= RECORDS FOR THIS TASK =

(** * Verification of [src/check_with_openai.py]

    Shallow embedding of the chunker [check_text_detailed] and of the two
    claim extractors [check_with_openai] and [check_doc_with_openai].

    Python values are modelled as follows:
    - [int] as [Z], [//] as [Z.div] (both round towards minus infinity);
    - [str] as [string]; the model covers the ASCII subset of Python's
      character set ([str.lower] and [str.split] on ASCII characters);
    - raised exceptions as the [Err] branch of [pyres];
    - values produced by [json.loads] as the inductive [json]
      (Python's [None] is the JSON value [null], so it is [JNull]);
    - [print] as an event appended to an output log. *)

From Stdlib Require Import String Ascii List ZArith Lia Bool Sorted.
Import ListNotations.
Open Scope Z_scope.

(** ** Python exceptions and fallible computations *)

Inductive exn : Type :=
| ValueError (msg : string)
| AttributeError (msg : string)
| JSONDecodeError (msg : string)
| KeyError (msg : string)
| TypeError (msg : string)
| ServiceError (msg : string).

Inductive pyres (A : Type) : Type :=
| Ok (a : A)
| Err (e : exn).
Arguments Ok {A} a.
Arguments Err {A} e.

Definition bind {A B} (m : pyres A) (k : A -> pyres B) : pyres B :=
  match m with
  | Ok a => k a
  | Err e => Err e
  end.

Notation "x <- m ;; k" := (bind m (fun x => k))
  (at level 61, m at next level, right associativity).

(** ** Python strings: [str.lower], [str.split()], [' '.join] *)

(** [c.isspace()] on ASCII characters: \t \n \v \f \r, the separators
    \x1c..\x1f, and the space. *)
Definition is_space (c : ascii) : bool :=
  let n := nat_of_ascii c in
  ((9 <=? n) && (n <=? 13))%nat || ((28 <=? n) && (n <=? 32))%nat.

(** [c.lower()] on ASCII characters. *)
Definition lower_char (c : ascii) : ascii :=
  let n := nat_of_ascii c in
  if ((65 <=? n) && (n <=? 90))%nat then ascii_of_nat (n + 32) else c.

(** [s.lower()] *)
Fixpoint lower (s : string) : string :=
  match s with
  | EmptyString => EmptyString
  | String c s' => String (lower_char c) (lower s')
  end.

= DIRECTIONS =
What lines in the material include the string "pyres"? Pull each one out.

= SOLUTION BELOW =
    - raised exceptions as the [Err] branch of [pyres];
Inductive pyres (A : Type) : Type :=
Definition bind {A B} (m : pyres A) (k : A -> pyres B) : pyres B :=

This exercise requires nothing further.